Nea's ship was at the bottom of the ocean, resting on its sandy floor, and she was perhaps a mere hundred meters or so from a crack leading to the planet's molten interior. Stretched above that crack, reaching tall into the crushing pressure of the water above it, stood a sooty-colored "black smoker," an area where the planet's heat rushed out at astoundingly hot temperatures and spewed minerals like sulfur, copper, iron, and zinc, all toxic to life as we knew it. Scientists were agreed: nothing could survive in such an environment.
Except something did – and not just one something, but many.
The focus of her attention at the moment, though, was a tube worm, a wriggling creature about eight feet long, with tentacles at one end squirming in the turbulent seas that somehow not only lived but thrived in the heat, the pressure, and the absence of Sun and oxygen. Nea turned the submersible’s cameras on the worm to take as many pictures as possible. Then she maneuvered the craft’s arms to take samples for later study.

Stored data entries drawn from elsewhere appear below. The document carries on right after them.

(** Tables that the simulation relates to a reference store keep the promises
    of the port, so what is proved of the services over any lawful data layer
    holds over the database. *)
Definition postgres_port_laws : DataLayerLaws PostgresStore.
Proof.
  refine {| dl_ok p := ∃ m, sim py_repr m p ∧ mem_ok m |}. intros p eid rec (m & Hs & Hm) Hr. cbn in Hr.
  rewrite (same_get_election _ _ _ _ (sim_reads py_repr m p eid Hs Hm)) in Hr. unfold get_election in Hr.
  apply bind_Ok_inv in Hr as (st & Hst & _). exists (st_ballots st). by eapply postgres_serves.
Defined.

End port.

(** * The hypotheses hold *)

(** A database that keeps the order of keys and lists rows newest first. *)
Module newest_first.

Definition postgres : Postgres := {| jsonb v := Ok v; heap_order A l := reverse l |}.

Lemma postgres_laws : @PostgresLaws postgres.
Proof.
  constructor.
  - intros v v' Hp Hv. cbn in Hv. apply Ok_inj in Hv as <-. by apply plain_refl.
  - intros A l. apply reverse_Permutation.
Qed.

End newest_first.

Module postgres_example.
Import prefix_abi naming_account gateway_example election_example newest_first.
#[local] Existing Instance concrete_crypto.
#[local] Existing Instance newest_first.postgres.

Definition result_sig : bytes := Eval vm_compute in
  get_ok [] (payload ← result_digest eid published; signer_sign publisher "result" eid payload).
(** [draw] is the ephemeral key and nonce of the seal. *)
Definition _seal_and_send_share (draw : bytes * bytes) (eid : bytes) (eid_hex : string) (idx recipient : Z)
    (st : KeyperDKGState) (enc_pub : bytes) : M unit :=
  share_val ← match dict_get (dkg_shares_for_others st) recipient with Some v => mret v | None => throw KeyError end;
  sealed ← lift (seal_share share_val enc_pub draw.1 draw.2);
  s ← the_server;
  sig ← lift (d ← dkg_share_digest eid idx recipient share_val; sign_digest (private_key (ks_signer s)) d);
  _post_peer recipient "/dkg/receive_share" (share_body eid_hex idx recipient sealed sig).

Definition handle_distribute_shares (draws : Z → bytes * bytes) (body : json) : M reply :=
  eid ← lift (_eid body);
  let eid_hex := hex eid in
  config ← _config eid;
  idx ← _my_index config;
  st ← dkg_state eid_hex;
  _ ← forM (others idx (thr_n (threshold config))) (λ recipient,
        enc_pub ← _verified_peer_enc_key config recipient;
        _seal_and_send_share (draws recipient) eid eid_hex idx recipient st enc_pub);
  mret ok_reply.

(** The fields of a share message with the unsealed scalar; what is malformed
    is a 400. *)
Definition read_share (x25519 : bytes) (body : json) : result (Z * Z * string * Z) :=
  match (v ← getitem body "dealerIndex"; dealer ← py_int v;
         v ← getitem body "recipientIndex"; recipient ← py_int v;
         v ← getitem body "signature";
         match body with
         | JObj o =>
             match dict_get o "sealedShare" with
             | None => Err (HTTPException 400)
             | Some sealed => share ← unseal_share sealed x25519; Ok (dealer, recipient, py_str py_repr v, share)
             end
         | _ => Err TypeError
         end) with
  | Ok r => Ok r
  | Err e => Err (if malformed e then HTTPException 400 else e)
  end.

(** Whether a share other than the stored one may replace it. *)
Definition repairs (box : Inbox) (dealer recipient share : Z) : bool :=
  bool_decide (dealer ∈ box_complained box) &&
  match dict_get (box_commitments box) dealer with
  | Some ((_ :: _) as comms) => verify_share comms recipient share
  | _ => false
  end.

Definition handle_receive_share (body : json) : M reply :=
  v ← lift (getitem body "electionId");
  eid ← lift (fromhex_json v);
  let eid_hex := py_str py_repr v in
  config ← _config eid;
  s ← the_server;
  '(dealer, recipient, sig_hex, share) ← lift (read_share (x25519_key s) body);
  me ← _my_index config;
  if negb (recipient =? me) then abort 400 else
  ok ← lift (signed_by (_members_addr config dealer) (dkg_share_digest eid dealer recipient share)
               (bytes_fromhex (without_0x sig_hex)));
  if negb (ok : bool) then abort 401 else
  box ← _inbox eid_hex;
  if match dict_get (box_shares box) dealer with
     | Some old => negb (old =? share) && negb (repairs box dealer recipient share)
     | None => false
     end then abort 409 else
  _ ← put_box eid_hex (mkInbox (box_commitments box) (dict_set (box_shares box) dealer share)
                         (box_complained box) (dict_set (box_share_sigs box) dealer sig_hex));
  mret ok_reply.

Definition accusation (s : KeyperServer) (eid : bytes) (my_idx bad_dealer : Z) : result json :=
  d ← dkg_accusation_digest eid bad_dealer my_idx;
  sig ← sign_digest (private_key (ks_signer s)) d;
  Ok (JObj [("electionId", JStr (hex eid)); ("accusedDealerIndex", JInt bad_dealer);
            ("recipientIndex", JInt my_idx); ("signature", JStr ("0x" +:+ hex sig))]).

Definition complaint_reply (bad : list Z) (accusations : list json) : reply :=
  Reply 200 (JObj [("verified", JBool false); ("complaints", JArr (JInt <$> bad)); ("accusations", JArr accusations)]).

Definition handle_round2 (body : json) : M reply :=
  eid ← lift (_eid body);
  let eid_hex := hex eid in
  config ← _config eid;
  st ← dkg_state eid_hex;
  box ← _inbox eid_hex;
  my_idx ← _my_index config;
  r ← attempt (round2 st (box_commitments box) (box_shares box));
  match r with
  | inr e =>
      if is_value_error e then
        let bad := match e with DealerFault ds => ds | _ => [] end in
        _ ← put_box eid_hex (mkInbox (box_commitments box) (box_shares box)
                               (box_complained box ++ bad) (box_share_sigs box));
        s ← the_server;
        accusations ← lift (mapM (accusation s eid my_idx) bad);
        mret (complaint_reply bad accusations)
      else throw e
  | inl (st', (combined, _)) =>
      _ ← put_dkg_state eid_hex st';
      _ ← modify (λ s,
        let entry := mkDkgEntry combined ((λ ttl, voting_end config + ttl) <$> secret_ttl s) in
        let c := dict_set (completed s) eid_hex entry in
        with_completed s c (Some (save_dkg_secrets c)));
      mret (Reply 200 (JObj [("verified", JBool true)]))
  end.

(** A gate either denies with a reason and a status, or passes. *)
Definition gate (A : Type) : Type := (string * Z) + A.

Definition read_accusation (acc : json) : gate (string * Z * Z * bytes) :=
  match acc with
  | JObj _ =>
      match (v ← getitem acc "electionId";
             w ← getitem acc "accusedDealerIndex"; accused ← py_int w;
             w ← getitem acc "recipientIndex"; recipient ← py_int w;
             g ← getitem acc "signature"; sig ← sig_bytes g;
             Ok (py_str py_repr v, accused, recipient, sig)) with
      | Ok r => inr r
      | Err _ => inl ("bad_accusation", 400)
      end
  | _ => inl ("missing_accusation", 400)
  end.

Definition _gate_accusation (s : KeyperServer) (l : store) (acc : json)
  : gate (bytes * string * ElectionConfig * Z * Z * KeyperDKGState) :=
  match read_accusation acc with
  | inl d => inl d
  | inr (acc_eid_hex, accused_dealer, recipient, acc_sig) =>
      match dict_get (dkg_states s) acc_eid_hex with
      | None => inl ("not_in_ceremony", 401)
      | Some st =>
          match (eid ← bytes_fromhex acc_eid_hex; rec ← dl_get_election l eid;
                 i ← my_index s (rec_config rec); Ok (eid, rec_config rec, i)) with
          | Err _ => inl ("not_committee_member", 401)
          | Ok (eid, config, my_idx) =>
              if negb (accused_dealer =? my_idx)
                 || bool_decide (dict_get (dkg_shares_for_others st) recipient = None)
              then inl ("wrong_dealer_or_recipient", 401) else
              match _members_addr config recipient,
                    (d ← dkg_accusation_digest eid accused_dealer recipient; recover_digest d acc_sig) with
              | Some expected, Ok recovered =>
                  if bool_decide (recovered = expected) then inr (eid, acc_eid_hex, config, my_idx, recipient, st)
                  else inl ("bad_accusation_signer", 401)
              | _, _ => inl ("bad_accusation_signer", 401)
              end
          end
      end
  end.

(** A missing body is [JNull]. *)
Definition handle_reveal_share (draw : bytes * bytes) (body : json) : M reply :=
  let body := if py_bool body then body else JObj [] in
  acc ← lift (json_get body "accusation");
  s ← the_server;
  l ← the_layer;
  match _gate_accusation s l acc with
  | inl (reason, status) =>
      mret (Reply status (JObj [("error", JStr (if status =? 401 then "unauthorized" else reason))]))
  | inr (eid, eid_hex, config, my_idx, recipient, st) =>
      enc_pub ← _verified_peer_enc_key config recipient;
      _ ← _seal_and_send_share draw eid eid_hex my_idx recipient st enc_pub;
      mret (Reply 200 (JObj [("ok", JBool true); ("dealerIndex", JInt my_idx); ("recipientIndex", JInt recipient)]))
  end.

Definition handle_publish (body : json) : M reply :=
  eid ← lift (_eid body);
  let eid_hex := hex eid in
  s ← the_server;
  if bool_decide (dict_get (completed s) eid_hex = None) then abort 409 else
  box ← _inbox eid_hex;
  config ← _config eid;
  let commitments := box_commitments box in
  let q := quorum (threshold config) in
  pk ← lift (derive_joint_mpk commitments q);
  committee ← lift (mapM (λ i, derive_mpk_share i commitments q) (sortedZ (dict_keys commitments)));
  pk_b ← lift (g2_to_compressed pk);
  committee_b ← lift (mapM g2_to_compressed committee);
  sig ← lift (sign_dkg_result (private_key (ks_signer s)) eid pk_b committee_b);
  l ← the_layer;
  l' ← lift (dl_submit_dkg_result l eid pk_b committee_b sig);
  _ ← set_layer l';
  s ← the_server;
  _ ← match dict_get (dkg_states s) eid_hex with
      | Some st => put_dkg_state eid_hex (zeroize_dealing st)
      | None => mret tt
      end;
  mret ok_reply.

(** ** Aggregation *)

(** [del d[k]] where [k] may be missing *)
Definition dict_pop {V} (d : dict string V) (k : string) : dict string V := filter (λ e, e.1 ≠ k) d.

Definition service (s : KeyperServer) (index : Z) : KeyperService := new_keyper index (ks_signer s).

(** The worker's run: [now] is the keyper's clock, [now'] the data layer's. *)
Definition worker_submit (k : KeyperService) (l : store) (now now' : Z) (eid : bytes) : result store :=
  '(artifact, sig) ← produce_aggregate k l now eid;
  match dl_submit_aggregate l now' eid artifact sig with
  | Ok l' => Ok l'
  | Err e => if _is_benign_write_conflict e then Ok l else Err e
  end.

(** The thread of the first worker for [eid_hex] runs to its end. *)
Fixpoint remove_worker (eid_hex : string) (ws : list (bytes * string)) : list (bytes * string) :=
  match ws with
  | [] => []
  | w :: ws => if String.eqb w.2 eid_hex then ws else w :: remove_worker eid_hex ws
  end.

Definition _run_aggregate (k : KeyperService) (now now' : Z) (eid : bytes) (eid_hex : string) : M unit :=
  l ← the_layer;
  r ← attempt (worker_submit k l now now' eid);
  match r with
  | inl l' =>
      _ ← set_layer l';
      modify (λ s, with_aggregate s (dict_set (aggregate_state s) eid_hex submitted)
                     (remove_worker eid_hex (workers s)))
  | inr _ =>
      modify (λ s, with_aggregate s (dict_pop (aggregate_state s) eid_hex) (remove_worker eid_hex (workers s)))
  end.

Day after day, week after week, she returned to the site to gather more information and to analyze it so she could understand this strange anomaly, and what she found was literally jaw-dropping. This enormous worm, an order of magnitude bigger than the biggest one she had ever seen, didn’t need sunlight, didn’t need oxygen. Instead, it ate sulfur! Its tentacles swept in the smoker’s deadly mix, and ancient bacteria that lined the worm’s hollow tube converted it into energy. Here she, with all her technology and bottled oxygen, was the outsider, adapted to an environment unfathomable to these life forms. Staring into the abyss, she felt humbled. Life was indeed stranger here on Earth than any alien species could ever be.